**Listed entries:**
__________
(** A second stored variable, in another namespace and not locked. *)
Definition prodVar : VariableEncrypted :=
  {| veMeta := {| Namespace := "prod"; Path := "a/c";
                  CreateIndex := 3; ModifyIndex := 4;
                  CreateTime := 500; ModifyTime := 600;
                  Lock := None |};
     Data := [Byte.x79];
     KeyID := "key-1" |}.

Definition allVariables : list VariableEncrypted := [Demo.storedVar; prodVar].

(** A paginator that returns everything in one page. *)
Fixpoint collect (iter : list VariableEncrypted) (selector : VariableEncrypted -> bool)
    (stub : VariableEncrypted -> error + VariableMetadata)
  : error + list VariableMetadata :=
  match iter with
  | [] => inr []
  | v :: rest =>
      if selector v then
        match stub v, collect rest selector stub with
        | inr m, inr ms => inr (m :: ms)
        | inl e, _ => inl e
        | _, inl e => inl e
        end
      else collect rest selector stub
  end.

Definition lister : Lister (list VariableMetadata) :=
  {| AllNamespacesSentinel := "*";
     forwardList := fun _ _ => None;
     GetVariablesByNamespaceAndPrefix := fun _ ns prefix =>
       inr (filter (fun v => String.eqb (Namespace (veMeta v)) ns
                             && String.prefix prefix (Path (veMeta v)))
              allVariables);
     Variables := fun _ => inr allVariables;
     NewPaginator := fun iter _ selector _ stub => collect iter selector stub;
     Page := fun pager => inr (pager, "");
     listReplyQueryMeta := fun log _ => ({| qmIndex := 7 + Z.of_nat (length log) |}, None) |}.

Definition listVariables :=
  @List Demo.demoStructs Demo.Registry (list VariableMetadata) Demo.srv lister.
(** * A mysql-backed session store: model of [pkg/services/session/mysql.go]

    The Go file implements two types.  [MysqlStore] is the in-memory view of
    one session (a key/value map, the expiry last seen in the row and a dirty
    flag); [MysqlProvider] owns the database handle and manages the rows of
    the [session] table.

    The embedding is shallow.  Everything outside the file (the database
    server, the wall clock, the log, [sql.Open]) is gathered in a [World]
    record that the operations thread through a small state monad whose
    outcomes are either a normal return or a Go panic.  Go's [(T, error)]
    results are pairs whose second component is an [option error]
    ([None] is Go's [nil] error). *)

From Stdlib Require Import ZArith.
From Stdlib.Strings Require Import Byte.
From stdpp Require Import gmap strings list fin_maps.

Local Open Scope string_scope.
Local Open Scope list_scope.
Local Open Scope Z_scope.

(** ** Machine integers *)

(** Go's [int64] is modelled as [Z]; additions wrap around. *)
Definition wrap64 (z : Z) : Z := (z + 2 ^ 63) mod 2 ^ 64 - 2 ^ 63.
Definition add64 (a b : Z) : Z := wrap64 (a + b).
Definition mul64 (a b : Z) : Z := wrap64 (a * b).
Definition int64_range (z : Z) : Prop := - 2 ^ 63 <= z < 2 ^ 63.

(** [time.Second], in nanoseconds. *)
Definition time_Second : Z := 1000000000.

(** ** Errors *)

(** The error values that flow through the file: the sentinel
    [sql.ErrNoRows] (compared with [==] in the source), errors reported by
    the driver or the server, errors of the gob codec, and errors built with
    [fmt.Errorf]. *)
Inductive error : Type :=
| ErrNoRows
| DriverError (msg : string)
| GobError (msg : string)
| Errorf (msg : string).

Global Instance error_eq_dec : EqDecision error.
Proof. solve_decision. Defined.

(** [err.Error()] *)
Definition Error (e : error) : string :=
  match e with
  | ErrNoRows => "sql: no rows in result set"
  | DriverError msg => msg
  | GobError msg => msg
  | Errorf msg => msg
  end.

(** ** The session table *)

Abbreviation Blob := (list byte).

(** Modelled from the spec: the schema of the [session] table is not part of
    the file.  The spec's data model gives one row per session identifier
    with columns [key] (unique, primary key), [data] (blob) and [expiry]
    (integer unix seconds); a table is therefore a finite map from keys to
    the two other columns. *)
Record Row : Type := mkRow { row_data : Blob; row_expiry : Z }.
__________
**Work to complete:**
Give back exactly the lines of the listing above that run from the line with "Inductive error : Type" to the line with "(** [err.Error()] *)", inclusive.

**Task output:**
Inductive error : Type :=
| ErrNoRows
| DriverError (msg : string)
| GobError (msg : string)
| Errorf (msg : string).

Global Instance error_eq_dec : EqDecision error.
Proof. solve_decision. Defined.

(** [err.Error()] *)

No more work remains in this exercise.